Então se toma a decisão inteligente de não continuar os eventos diretamente, com o início acontecendo um segundo após o final prévio. Um tempo passa e a situação muda o suficiente para o espectador precisar de certa contextualização para entender o que está acontecendo novamente. Claro, não é preciso explicar tudo do zero porque o universo e os personagens são os mesmos, apenas o bastante para entender como o tempo mudou cada indivíduo. É por isso que “The Godfather: Part II” funciona tão bem, em parte. Não se tenta reinventar a roda ou usar velhos truques em busca do mesmo efeito, é uma história completamente nova abrindo caminho para Al Pacino interpretar um Michael Corleone diferente daquele que se conheceu alguns anos antes, por exemplo. O trajeto de Michael como novo Don da família Corleone traz o espectador um pouco mais próximo daquela realidade para compreender em nível pessoal as pressões de alguém naquela situação, uma dimensão que de forma alguma foi ignorada antes e aqui mostra presença mais forte. E ainda há a outra metade da experiência. “The Godfather: Part II” ainda aproveita um trecho antes cortado do livro de Mario Puzo focado em como Vito Corleone saiu da Sicília, veio até os Estados Unidos e se tornou Don Corleone. Além de Al Pacino, Robert De Niro aparece para dar um segundo espetáculo de atuação, duas grandes histórias em uma mesma obra.
2. Scarface, 1983
Direção: Brian De Palma
Este foi meu filme favorito por mais tempo que qualquer outro dessa lista. Era fácil responder quando perguntavam quais os melhores filmes de todos os tempos, citando alguns dos itens anteriores sem ordem particular exceto por um: “Scarface” era sempre o primeiro. Com certeza não é o filme mais profundo da lista, mais filosófico, mais instigador de pensamento crítico ou qualquer coisa do gênero. O que ele é? Entretenimento em fina forma, simplesmente. São quase 3 horas de uma refilmagem da obra de Howard Hawks de 1932, trocando Chicago por Miami, mafiosos italianos por latinos e os anos da proibição pelos intensos Anos 80. Trata-se de um conto clássico sobre ascensão e queda, sobre os excessos de uma época em que todo luxo era glorificado e almejado. Ambição era um dogma com a santíssima trindade sendo poder, dinheiro e mulheres. É o que já tinha sido visto antes com muito mais desenvolvimento em praticamente todos os aspectos. A motivação do personagem abraça o contexto político da história recente envolvendo Fidel Castro e os cidadãos enviados aos Estados Unidos, aproveitando para transformar a busca pelo sucesso em mais do que ambição inerente e descontrolada de um gângster que quer dominar a cidade inteira. Os antagonismos são muito mais marcantes e resultam em mais oportunidades para desenvolver a ação dentro da mesma história.

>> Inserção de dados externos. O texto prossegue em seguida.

Lemma handle_apart ow h c d k v q r n : apart ow (mkMemory h c d ((k, v) :: q) r n) →
  apart (λ l, if bool_decide (ow l = InFlight k) then Of Server else ow l) (mkMemory h c (v :: d) q r n).
Proof.
  intros [H1 H2 H3 H4 H5 H6 H7]. simpl in *.
  assert (∀ o u, o ≠ InFlight k → owned ow h o u → owned (λ l, if bool_decide (ow l = InFlight k) then Of Server else ow l) h o u) as Hmono.
  { intros o u Ho. apply owned_mono; [done|]. intros l _ <-. by rewrite bool_decide_eq_false_2. }
  assert (∀ u, owned ow h (InFlight k) u → owned (λ l, if bool_decide (ow l = InFlight k) then Of Server else ow l) h (Of Server) u) as Hk.
  { intros u Hu l Hl. destruct (Hu l Hl) as [-> ?]. by rewrite bool_decide_eq_true_2. }
  apply NoDup_cons in H6 as [Hnot H6]. split; simpl; auto.
  - intros l fs f Hl Hf. specialize (H1 l fs f Hl Hf). case_bool_decide as Ho; [rewrite Ho in H1; auto|auto].
  - intros u [->|Hu]%elem_of_cons; [apply Hk, H4; by left|auto].
  - intros j u Hu. apply Hmono; [|apply H4; by right]. intros [= ->]. apply Hnot. apply list_elem_of_fmap. by exists (k, u).
  - intros j u Hu. eapply H5. by right.
Qed.

Lemma mem_exec_apart ow o s s' : apart ow s → replies_data o → mem_exec true o s = Some (Return s') → ∃ ow', apart ow' s'.
Proof.
  intros Hap Hr. destruct o as [w fs|w l f|w l f v|v| |v|]; simpl.
  - destruct (forallb _ _) eqn:Hfs; [|done]. intros [= <-]. eexists. apply new_apart; [done|].
    rewrite forallb_forall in Hfs. apply Forall_forall. intros f Hf. apply owned_known; [done|]. by apply Hfs, list_elem_of_In.
  - case_bool_decide as Hl; [|done]. destruct (hp s !! l) as [fs|] eqn:Hfs; [|done]. destruct (fs !! f) as [x|] eqn:Hx; [|done].
    intros [= <-]. exists ow. apply owned_var_add; [done|].
    destruct (owned_vars ow s w _ Hap Hl l eq_refl) as [<- _]. eapply ap_closed; [done|exact Hfs|by eapply list_elem_of_lookup_2].
  - destruct (_ && _) eqn:Hb; [|done]. apply andb_true_iff in Hb as [Hl%bool_decide_eq_true Hv].
    destruct (hp s !! l) as [fs|] eqn:Hfs; [|done]. destruct (fs !! f) as [x|] eqn:Hx; [|done]. intros [= <-].
    exists ow. eapply store_apart; [done| |done..|by apply owned_known]. by destruct (owned_vars ow s w _ Hap Hl l eq_refl).
  - destruct (known _ _ _); [|done]. intros [= Hs]. eexists. by eapply request_apart.
  - destruct s as [h c d [|[k v] q] r n]; [done|]. intros [= <-]. eexists. by apply handle_apart.
  - destruct (known _ _ _); [|done]. destruct s as [h c d q r n]. intros [= <-]. exists ow.
    destruct Hap as [H1 H2 H3 H4 H5 H6 H7]. split; simpl in *; auto.
    intros x [Hx| ->%list_elem_of_singleton]%elem_of_app; [auto|by apply Hr].
  - destruct s as [h c d q [|v r] n]; [done|]. intros [= <-]. exists ow.
    destruct Hap as [H1 H2 H3 H4 H5 H6 H7]. split; simpl in *; auto.
    + intros x [->|Hx]%elem_of_cons; [apply owned_plain, H7; by left|auto].
    + intros x Hx. apply H7. by right.
Qed.

Lemma mem_reachable s : rtc (mem_step true) blank s → ∃ ow, apart ow s.
Proof.
  apply (rtc_invariant (mem_step true) (λ s, ∃ ow, apart ow s)).
  - intros x y [ow Hap] (o & Hr & Ho). by eapply mem_exec_apart.
  - exists (λ _, Of Client). split; simpl; try (by intros; set_solver); [by intros l fs f Hl|constructor].
Qed.

(** ** What an operation leaves as it was *)

Lemma exec_others o s s' ow l : apart ow s → mem_exec true o s = Some (Return s') →
  ow l ≠ Of (actor o) → is_Some (hp s !! l) → hp s' !! l = hp s !! l.
Proof.
  intros Hap Ho Hne [fs0 Hl]. destruct o as [w fs|w k f|w k f v|v| |v|]; simpl in *.
  - destruct (forallb _ _); [|done]. injection Ho as <-.
    assert (fresh (dom (hp s)) ≠ l) by (intros <-; by apply (is_fresh (dom (hp s))), elem_of_dom).
    destruct s, w; simpl in *; by rewrite lookup_insert_ne.
  - case_bool_decide; [|done]. destruct (hp s !! k); [|done]. destruct (_ !! f); [|done]. injection Ho as <-. by destruct s, w.
  - destruct (_ && _) eqn:Hb; [|done]. apply andb_true_iff in Hb as [Hk%bool_decide_eq_true _].
    destruct (hp s !! k); [|done]. destruct (_ !! f); [|done]. injection Ho as <-.
    destruct (owned_vars ow s w _ Hap Hk k eq_refl) as [Hw _]. assert (k ≠ l) by congruence.
    destruct s. simpl in *. by rewrite lookup_insert_ne.
  - destruct (known _ _ _); [|done]. injection Ho as Ho. destruct s as [h c d q r n]. simpl in *. unfold request in Ho.
    destruct (MustAnything h v) as [[h' v']|] eqn:Hm; [|done]. injection Ho as <-. simpl. rewrite Hl.
    eapply lookup_weaken; [exact Hl|by eapply copy_keeps].
  - destruct s as [h c d [|[k v] q] r n]; [done|]. by injection Ho as <-.
  - destruct (known _ _ _); [|done]. destruct s. by injection Ho as <-.
  - destruct s as [h c d q [|v r] n]; [done|]. by injection Ho as <-.
Qed.

Lemma others_look o s s' ow own n u v : apart ow s → mem_exec true o s = Some (Return s') →
  u ≠ Of (actor o) → owned ow (hp s) u v → looks own n (hp s') v = looks own n (hp s) v.
Proof.
  intros Hap Ho Hu Hv. eapply looks_agree; [apply Hap|exact Hv|]. intros l Hl Hs. eapply exec_others; [done..|congruence|done].
Qed.

(** A request that is in the channel after an operation was there before, unless it is
    new. *)
Lemma request_stays b o s s' : mem_exec b o s = Some (Return s') →
  requests s ≤ requests s' ∧ ∀ k v, (k, v) ∈ serverChan s' → k < requests s → (k, v) ∈ serverChan s.
Proof.
  intros Ho. destruct o as [w fs|w l f|w l f x|x| |x|]; simpl in Ho.
  - destruct (forallb _ _); [|done]. injection Ho as <-. by destruct s, w.
  - case_bool_decide; [|done]. destruct (hp s !! l); [|done]. destruct (_ !! f); [|done]. injection Ho as <-. by destruct s, w.
  - destruct (_ && _); [|done]. destruct (hp s !! l); [|done]. destruct (_ !! f); [|done]. injection Ho as <-. by destruct s.
  - destruct (known _ _ _); [|done]. destruct s as [h c d q r n]. unfold request in Ho. simpl in *.
    assert (∃ h' x', s' = mkMemory h' c d (q ++ [(n, x')]) r (S n)) as (h' & x' & ->).
    { destruct b; [destruct (MustAnything h x) as [[h' x']|]; [|done]|]; injection Ho as <-; eauto. }
    simpl. split; [lia|]. intros k v [?|[= -> ->]%list_elem_of_singleton]%elem_of_app Hk; [done|lia].
  - destruct s as [h c d [|[j y] q] r n]; [done|]. injection Ho as <-. split; [done|]. intros k v Hk _. by right.
  - destruct (known _ _ _); [|done]. destruct s. by injection Ho as <-.
  - destruct s as [h c d q [|y r] n]; [done|]. by injection Ho as <-.
Qed.

Lemma requests_stay b s1 s2 k v : rtc (mem_step b) s1 s2 → k < requests s1 → (k, v) ∈ serverChan s2 → (k, v) ∈ serverChan s1.
Proof.
  intros Hrun. induction Hrun as [s|x y z (o & _ & Ho) _ IH]; intros Hk Hv; [done|].
  destruct (request_stays _ _ _ _ Ho) as [Hle Hback]. apply Hback; [|done]. apply IH; [lia|done].
Qed.

Lemma in_flight_looks s1 s2 k v own n : rtc (mem_step true) blank s1 → rtc (mem_step true) s1 s2 →
  k < requests s1 → (k, v) ∈ serverChan s2 → looks own n (hp s2) v = looks own n (hp s1) v.
Proof.
  intros Hs1 Hrun Hk Hv. pose proof (requests_stay _ _ _ _ _ Hrun Hk Hv) as Hin.
  induction Hrun as [s|x y z (o & Hr & Ho) Hrun IH]; [done|]. destruct (request_stays _ _ _ _ Ho) as [Hle _].
  assert (k < requests y) as Hky by lia. destruct (mem_reachable x Hs1) as [ow Hap].
  rewrite IH; [|eapply rtc_r; [exact Hs1|by exists o]|done|done|by eapply requests_stay].
  eapply (others_look o x y ow own n (InFlight k)); [done|done|done|]. by apply Hap.
Qed.

(** C36. With a client set to copy deeply and a server that replies with data, the two ends
    of a process connection share no memory: whatever one end does, the variables of the
    other look as they did, however far their pointers are followed; and a request, as
    long as it is on its way, looks as the message did when it was sent, but for the
    unexported fields, whatever both ends do in between. *)
Theorem messages_not_shared s o s' : rtc (mem_step true) blank s → mem_exec true o s = Some (Return s') →
  (∀ w v own n, w ≠ actor o → v ∈ vars w s → looks own n (hp s') v = looks own n (hp s) v) ∧
  (∀ v, o = Request v → ∃ v', serverChan s' = serverChan s ++ [(requests s, v')] ∧
     ∀ s2 n, rtc (mem_step true) s' s2 → (requests s, v') ∈ serverChan s2 →
       looks false n (hp s2) v' = looks false n (hp s) v).
Proof.
  intros Hs Ho. destruct (mem_reachable s Hs) as [ow Hap]. split.
  - intros w v own n Hw Hv. eapply (others_look o s s' ow own n (Of w)); [done|done|congruence|by apply owned_vars].
  - intros v ->. assert (rtc (mem_step true) blank s') as Hs' by (eapply rtc_r; [exact Hs|exists (Request v); by split]).
    simpl in Ho. destruct (known _ _ _); [|done]. destruct s as [h c d q r k]. unfold request in Ho. simpl in *.
    destruct (MustAnything h v) as [[h' v']|] eqn:Hm; [|done]. injection Ho as <-. exists v'. split; [done|].
    intros s2 n Hrun Hv. rewrite (in_flight_looks _ s2 k v' false n Hs' Hrun); [by eapply copy_looks|simpl; lia|done].
Qed.
End sharing.

(** ** Runs *)

(** A copier of data and of structs of data *)
Definition hide (f : field) : field :=
  if exported f then f else mkField false (match content f with Plain _ => Plain 0 | _ => Nil end).
Definition copy_flat (h : heap) (v : value) : option (heap * value) :=
  match v with
  | Ptr l =>
      match h !! l with
      | Some fs =>
          if forallb (λ f, is_plain (content f)) fs
          then let l' := fresh (dom h) in Some (<[l' := hide <$> fs]> h, Ptr l') else None
      | None => None
      end
  | _ => Some (h, v)
  end.

Lemma hide_plain fs f : forallb (λ f, is_plain (content f)) fs = true → f ∈ hide <$> fs → is_plain (content f) = true.
Proof.
  rewrite forallb_forall. intros Hfs (g & -> & Hg)%list_elem_of_fmap. unfold hide.
  destruct (exported g); [by apply Hfs, list_elem_of_In|by destruct (content g)].
Qed.

#[local] Instance flat_copy : DeepCopy.
Proof.
  refine (Build_DeepCopy copy_flat _ _ _ _); intros h v h' v'; unfold copy_flat; destruct v as [z| |l0].
  all: try (by intros [= <- <-]); try (by intros l [= <- <-]); try (by intros l fs f l' [= <- <-] Hl Hl'; congruence);
    try (by intros n [= <- <-]).
  - destruct (h !! l0) as [fs|] eqn:Hl; [|done]. destruct (forallb _ _); [|done]. intros [= <- _].
    apply insert_subseteq. apply not_elem_of_dom, is_fresh.
  - intros l. destruct (h !! l0) as [fs|] eqn:Hl; [|done]. destruct (forallb _ _); [|done]. intros [= <- <-] [= <-].
    split; [apply not_elem_of_dom, is_fresh|by rewrite lookup_insert_eq].
  - intros l fs f l'. destruct (h !! l0) as [fs0|] eqn:Hl; [|done]. destruct (forallb _ _) eqn:Hfs; [|done].
    intros [= <- _] Hnone Hsome Hf Hp. apply lookup_insert_Some in Hsome as [[_ <-]|[_ ?]]; [|congruence].
    apply (hide_plain _ _ Hfs) in Hf. by rewrite Hp in Hf.
  - intros n. destruct (h !! l0) as [fs|] eqn:Hl; [|done]. destruct (forallb _ _) eqn:Hfs; [|done].
    intros [= <- <-]. destruct n as [|n]; [done|]. simpl. rewrite lookup_insert_eq, Hl. f_equal.
    rewrite <- list_fmap_compose. apply list_fmap_ext. intros i f Hf. unfold compose, hide.
    rewrite forallb_forall in Hfs. assert (is_plain (content f) = true) as Hpl by (apply Hfs, list_elem_of_In; by eapply list_elem_of_lookup_2).
    destruct (exported f) eqn:He; simpl; rewrite ?He; [|done]. destruct (content f), n; done.
Defined.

Realmente não é uma obra muito profunda e isso não é um problema porque ela vai tão fundo quando deve, traz algo parecido com o que fez “Casino” e “The Wolf of Wall Street” serem tão bons, um nível comparável de profundidade. Talvez para alguns isso signifique adentrar na esfera psicológica dos personagens e explorar a vida interna deles, como suas crenças afetam seu comportamento e metas. Varia muito, cada história possui suas próprias demandas e pode funcionar com qualidades muito diferentes de outra obra com outras demandas. É por isso que não se compara “Scarface” com “Ordinary People” nos mesmos termos. O espectador conhece o suficiente de Tony Montana para suprir sua curiosidade e gostar dele como um criminoso sem muitos escrúpulos e com ao menos uma dúzia de frases icônicas imediatamente evocativas das cenas em que se encontram. Seja a dancinha tosca de Tony tentando impressionar Elvira, o grande tiroteio, a cena do helicóptero na Colômbia ou o passeio de carro com Tony e Manny, sempre há algum elemento inesquecível acompanhando cada uma. Uma descrição apropriada de “Scarface” é dizer quer ele faz muito bem praticamente tudo a que se propõe. É um filme engraçado quando quer, com um rol de personagens e cenas marcantes, uma trilha sonora afinadíssima com a atmosfera oitentista, ação bem dirigida e a qualidade de conseguir ser absolutamente memorável. “Chichi, get the yayo.”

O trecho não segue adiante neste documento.